6. Fish Head Curry
Fish Head Curry is probably the most talked about dish aside from Hainanese Chicken Rice when it comes to local food in Singapore. There are actually a few variations to the dish that people may not know of. Some proposing that it first appeared in Kerala while others assert that it has its roots in Malaysia. As i know there are two versions — the Chinese, India and Peranakan. There are the Chinese, Indian and Peranakan versions that vary in flavour and intensity of the curry. The Chinese version usually features a milder curry that is not so much of a spicy concoction, but still a very flavourful one. The Indian version lays on a curry that is full of bold intense flavours from the various spices used, while the Peranakan version features an Assam curry gravy which is sour and spicy.
7. Roti Prata
Roti Prata is a another famous foods in Singapore, crispy on the outside, soft on the inside, A South-Indian flat bread made by frying stretched dough flavoured with ghee (Indian clarified butter), it is usually served with fish or mutton curry.

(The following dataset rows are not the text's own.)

(** * TagLib [FileStream]: positioned reads and writes, [insert] and
      [removeBlock] on an open file

    Shallow embedding of [taglib/toolkit/tfilestream.cpp].

    The source has two backends selected by [#ifdef _WIN32]: the Win32
    handle API and the buffered C library ([FILE*]).  Both are kept here,
    as the two values of [Backend]; every method takes the backend as its
    first argument and the theorems quantify over it unless they say
    otherwise.

    What the operating system does is not code of the repository.  It is
    modelled in [Module OS] from the contract the specification gives for
    the file primitive and from the documented behaviour of the calls the
    source makes ([fopen], [fread], [fwrite], [fseeko], [ftello],
    [clearerr], [ftruncate]; [CreateFile], [ReadFile], [WriteFile],
    [SetFilePointer], [GetFileSize], [SetEndOfFile]): an open file is its
    bytes, a position, the access mode it was opened with and, for the C
    library, the end-of-file and error indicators of the stream.  The
    wrappers the source puts around these calls ([openFile], [readFile],
    [writeFile]) are translated from the source, over that model.  The
    buffer a [FILE*] keeps in front of the file is not modelled: the
    bytes of the model are the file as it is seen through the stream.
    [ftruncate], which goes past that buffer, is described for the state
    in which [removeBlock] calls it, the only call of [truncate] that the
    public interface leads to ([reached]).

    Integers: [offset_t] is a signed 64-bit integer, [size_t] an unsigned
    64-bit one (LP64 and Win64) and [DWORD] an unsigned 32-bit one.  They
    are carried as [Z]; the arithmetic and the casts the source does on
    them are written with their wrap-around ([to_offset], [to_size],
    [to_dword]).  The loops of the source are not structurally recursive, so
    their models take a [fuel] and return [None] when it runs out; a
    parameter the source calls [length] is [length0] here, [length] being
    the method. *)

From Stdlib Require Import ZArith List Lia Bool String Strings.Byte.
Import ListNotations.
Open Scope Z_scope.
(** The state a leaf's [render] call is made under. *)
Definition leaf_state (layer : DesignLayer) (ctx : Ctx) : DrawState :=
  mkDrawState (opacity layer) (toCompositeOp (blendMode layer))
    (currentTransform (state ctx) ++ leaf_transform (transform layer)).

(** Everything a leaf logs, in order. *)
Definition leaf_calls (lt : LayerTypeDefinition) (layer : DesignLayer)
    (ctx : Ctx) : list CanvasCall :=
  [CallSave; SetGlobalAlpha (opacity layer);
   SetGlobalCompositeOperation (toCompositeOp (blendMode layer))]
  ++ map call_of (leaf_transform (transform layer))
  ++ [CallRender lt (properties layer) (bounds_of (transform layer))
        (leaf_state layer ctx);
      CallRestore].

Definition is_leaf (layer : DesignLayer) : Prop :=
  children layer = None \/ children layer = Some [].

(** The layer tree with the children of every invisible layer dropped. *)
Fixpoint drop_hidden_children (layer : DesignLayer) : DesignLayer :=
  match layer with
  | mkDesignLayer i ty nm vis lk op bm tr props kids =>
      mkDesignLayer i ty nm vis lk op bm tr props
        (if vis then
           match kids with
           | Some cs => Some (map drop_hidden_children cs)
           | None => None
           end
         else None)
  end.

(** The nodes of a layer tree, parent before children, left to right. *)
Fixpoint subtree (layer : DesignLayer) : list DesignLayer :=
  layer ::
  match children layer with
  | Some cs => concat (map subtree cs)
  | None => []
  end.

Definition tree_ids (ls : list DesignLayer) : list string :=
  map id (concat (map subtree ls)).

Definition Forall_children (P : DesignLayer -> Prop)
    (kids : option (list DesignLayer)) : Prop :=
  match kids with
  | Some cs => Forall P cs
  | None => True
  end.

(** The results of [k] successive [uuid()] calls, the first of them made
    after [n] calls of [Math.random], and the number of [Math.random] calls
    made once they are done. *)
Fixpoint draw_uuids (Math_random : nat -> Q) (k n : nat) : list string * nat :=
  match k with
  | O => ([], n)
  | S k' =>
      let '(u, n1) := uuid Math_random n in
      let '(us, n2) := draw_uuids Math_random k' n1 in
      (u :: us, n2)
  end.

Roti means 'bread', and prata or paratha means 'flat' in Hindi language. Some believe the dish evolved from original pancake recipes from Punjab in India, but across the causeway in Malaysia, the flat bread is called 'roti canai', which some say is a nod to its origins from Chennai.

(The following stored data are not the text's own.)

(** * muEdge.c: Laplace, Sobel, Prewitt and Canny operators of mucore

    A shallow embedding of [src/mucore/src/muEdge.c] and the properties of
    its four entry points.

    Conventions of the embedding.
    - [MU_8U] pixels are [byte]s; a pixel read is promoted to [int] ([Z]).
    - [MU_32S] index and pixel arithmetic is carried out in [Z].  Signed
      overflow is undefined in C.  The loop counters and [width] are not
      negative inside the loops, so every index the model accepts bounds
      the partial sums it is made of: for buffers shorter than 2^31 bytes
      no accepted access involves an overflow.  Pixel sums stay within
      -2040 .. 2040.
    - The conversions to [MU_16S] and to [MU_8U] wrap, and are written out.
    - [in[k]] and [out[k] = v] are bounds-checked: an access outside the
      buffer makes the whole call yield [None] (undefined behaviour in C).
    - Source and destination buffers are distinct objects (no aliasing). *)

From Stdlib Require Import ZArith Lia.
From Stdlib Require Import Strings.Byte.
From stdpp Require Import base option list.

Local Open Scope Z_scope.

(** ** Declarations taken from muCore.h *)

(** Modelled from the spec: the status type of muCore.h, which is not part
    of muEdge.c.  [MU_ERR_SUCCESS] and [MU_ERR_NOT_SUPPORT] are the two
    constants the source names (Success and ChannelUnsupported in the
    spec); [DepthMismatch] is the spec's name for the status reported by
    the depth check.  [MU_ERR_SUCCESS] is the only status that tests false
    in [if(ret)]. *)
Inductive muError_t : Type :=
  | MU_ERR_SUCCESS
  | MU_ERR_NOT_SUPPORT
  | DepthMismatch.

(** Modelled from the spec: the declared bit depth of an image.  The source
    only names [MU_IMG_DEPTH_8U]; every other depth tag of muCore.h is
    kept as [MU_IMG_DEPTH_OTHER] with its numeric tag. *)
Inductive muDepth : Type :=
  | MU_IMG_DEPTH_8U
  | MU_IMG_DEPTH_OTHER (tag : Z).

(** The fields of [muImage_t] that muEdge.c reads.  [imagedata] is the
    content of the buffer the pointer designates. *)
Record muImage_t : Type := mkImage {
  width : Z;
  height : Z;
  channels : Z;
  depth : muDepth;
  imagedata : list byte
}.

Definition muDepth_eqb (a b : muDepth) : bool :=
  match a, b with
  | MU_IMG_DEPTH_8U, MU_IMG_DEPTH_8U => true
  | MU_IMG_DEPTH_OTHER s, MU_IMG_DEPTH_OTHER t => s =? t
  | _, _ => false
  end.

(** Modelled from the spec: [muCheckDepth] of muCore, which is not under
    src/.  It takes pairs (image, required depth) and fails with
    [DepthMismatch] at the first image whose declared depth differs; it has
    no side effect.  The C call passes the number of variadic arguments
    first, that is twice the length of [args]. *)
Fixpoint muCheckDepth (args : list (muImage_t * muDepth)) : muError_t :=
  match args with
  | [] => MU_ERR_SUCCESS
  | (img, d) :: rest =>
      if muDepth_eqb (depth img) d then muCheckDepth rest else DepthMismatch
  end.

(** [if(ret)] on a status. *)
Definition is_error (ret : muError_t) : bool :=
  match ret with
  | MU_ERR_SUCCESS => false
  | _ => true
  end.

(** ** Machine integers and buffers *)

(** Promotion of an [MU_8U] to [int]. *)
Definition Z_of_MU_8U (b : byte) : Z := Z.of_N (Byte.to_N b).

(** The cast [(MU_8U)z]: reduction modulo 2^8. *)
Definition MU_8U_of_Z (z : Z) : byte :=
  default x00 (Byte.of_N (Z.to_N (z mod 256))).

(** Conversion of an [int] to [MU_16S]: two's complement wrap-around. *)
Definition MU_16S_of_Z (z : Z) : Z := (z + 32768) mod 65536 - 32768.

(** [buf[k]] as an rvalue, bounds-checked. *)
Definition load (buf : list byte) (k : Z) : option Z :=
  if 0 <=? k then Z_of_MU_8U <$> buf !! Z.to_nat k else None.

(** [buf[k] = v], bounds-checked. *)
Definition store (buf : list byte) (k : Z) (v : byte) : option (list byte) :=
  if (0 <=? k) && (k <? Z.of_nat (length buf))
  then Some (<[Z.to_nat k := v]> buf)
  else None.

(** Runs [body] on the items of [ks] in order, threading the state and
    stopping at the first faulting access. *)
Fixpoint for_each {A S : Type} (ks : list A) (body : A → S → option S) (s : S)
  : option S :=
  match ks with
  | [] => Some s
  | k :: ks' => s' ← body k s; for_each ks' body s'
  end.

(** [for (k = 0; k < hi; k++) body]. *)
Definition for_lt {S : Type} (hi : Z) (body : Z → S → option S) (s : S)
  : option S :=
  for_each (seqZ 0 hi) body s.

(** ** The operators *)

(** [muLaplace(src, dst, selection)]: the status returned and the final
    content of the destination buffer. *)
Definition muLaplace (src dst : muImage_t) (selection : byte)
  : option (muError_t * list byte) :=
  let ret := muCheckDepth [(src, MU_IMG_DEPTH_8U); (dst, MU_IMG_DEPTH_8U)] in
  if is_error ret then Some (ret, imagedata dst)
  else if negb (channels src =? 1) || negb (channels dst =? 1)
  then Some (MU_ERR_NOT_SUPPORT, imagedata dst)
  else
    let width := width src in
    let height := height src in
    let inp := imagedata src in
    let out := imagedata dst in
    out ←
      match Z_of_MU_8U selection with
      | 1 =>
          for_lt (height - 1) (λ j, for_lt (width - 1) (λ i out,
            let index := i + width * j in
            temp ← (n ← load inp (index + 1);
                    w ← load inp (index + width);
                    e ← load inp (index + width + 2);
                    s ← load inp (index + Z.shiftl width 1 + 1);
                    c ← load inp (index + width + 1);
                    let temp :=
                      MU_16S_of_Z (Z.abs ((n + w + e + s) - Z.shiftl c 2)) in
                    let temp := if 255 <? temp then 255 else temp in
                    Some temp);
            store out (index + width + 1) (MU_8U_of_Z temp))) out
      | 2 =>
          for_lt (height - 1) (λ j, for_lt (width - 1) (λ i out,
            let index := i + width * j in
            temp ← (a0 ← load inp index;
                    a1 ← load inp (index + 1);
                    a2 ← load inp (index + 2);
                    b0 ← load inp (index + width);
                    b2 ← load inp (index + width + 2);
                    c0 ← load inp (index + Z.shiftl width 1);
                    c1 ← load inp (index + Z.shiftl width 1 + 1);
                    c2 ← load inp (index + Z.shiftl width 1 + 2);
                    b1 ← load inp (index + width + 1);
                    let temp :=
                      MU_16S_of_Z
                        (Z.abs ((a0 + a1 + a2 + b0 + b2 + c0 + c1 + c2)
                                - Z.shiftl b1 3)) in
                    let temp := if 255 <? temp then 255 else temp in
                    Some temp);
            store out (index + width + 1) (MU_8U_of_Z temp))) out
      | _ => Some out
      end;
    Some (MU_ERR_SUCCESS, out).

(** [muSobel(src, dst)], software path (neither HISI3516 nor HISI3531 is
    defined, so the platform shunt is compiled out). *)
Definition muSobel (src dst : muImage_t) : option (muError_t * list byte) :=
  let ret := muCheckDepth [(src, MU_IMG_DEPTH_8U); (dst, MU_IMG_DEPTH_8U)] in
  if is_error ret then Some (ret, imagedata dst)
  else if negb (channels src =? 1) || negb (channels dst =? 1)
  then Some (MU_ERR_NOT_SUPPORT, imagedata dst)
  else
    let width := width src in
    let height := height src in
    let inp := imagedata src in
    let out := imagedata dst in
    out ←
      for_lt (height - 1) (λ j, for_lt (width - 1) (λ i out,
        let index := i + width * j in
        temp ← (a0 ← load inp index;
                a1 ← load inp (index + 1);
                a2 ← load inp (index + 2);
                c0 ← load inp (index + Z.shiftl width 1);
                c1 ← load inp (index + Z.shiftl width 1 + 1);
                c2 ← load inp (index + Z.shiftl width 1 + 2);
                let gx :=
                  (a0 + Z.shiftl a1 1 + a2) - (c0 + Z.shiftl c1 1 + c2) in
                a0' ← load inp index;
                b0 ← load inp (index + width);
                c0' ← load inp (index + Z.shiftl width 1);
                a2' ← load inp (index + 2);
                b2 ← load inp (index + width + 2);
                c2' ← load inp (index + Z.shiftl width 1 + 2);
                let gy :=
                  (a0' + Z.shiftl b0 1 + c0') - (a2' + Z.shiftl b2 1 + c2') in
                let temp := MU_16S_of_Z (Z.abs gx + Z.abs gy) in
                let temp := if 255 <? temp then 255 else temp in
                let temp := if temp <? 0 then 0 else temp in
                Some temp);
        store out (index + width + 1) (MU_8U_of_Z temp))) out;
    Some (MU_ERR_SUCCESS, out).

No matter where it comes from, roti prata is a satisfying meal for any hour of the day. While the classic versions are plain or with egg, local menus now feature a variety of eccentric variations such as cheese, chocolate, ice-cream, and even durians – turning it from a main course to a dessert.
8. Hokkien Prawn Mee
Hokkien Prawn Mee and also known as Hokkien mee (noodles), this stir-fried noodle dish is steeped in aromatic stock made of pork bones and prawn heads. Is an iconic Singapore dish and also is a variant of Penang Prawn Noodles. But singapore version of Hokkien Prawn Mee is very different from their version consists of fried yellow noodles braised in dark soya sauce while singapore version is a mixture of yellow noodles and bee hoon, first fried with eggs to give it a lovely fragrance before being braised in a rich and flavour some prawn broth. Some people prefer the Singapore Hokkien Prawn Mee to be moister while others prefer it drier. One delicious plate is usually garnished with prawns, squid and sliced pork belly.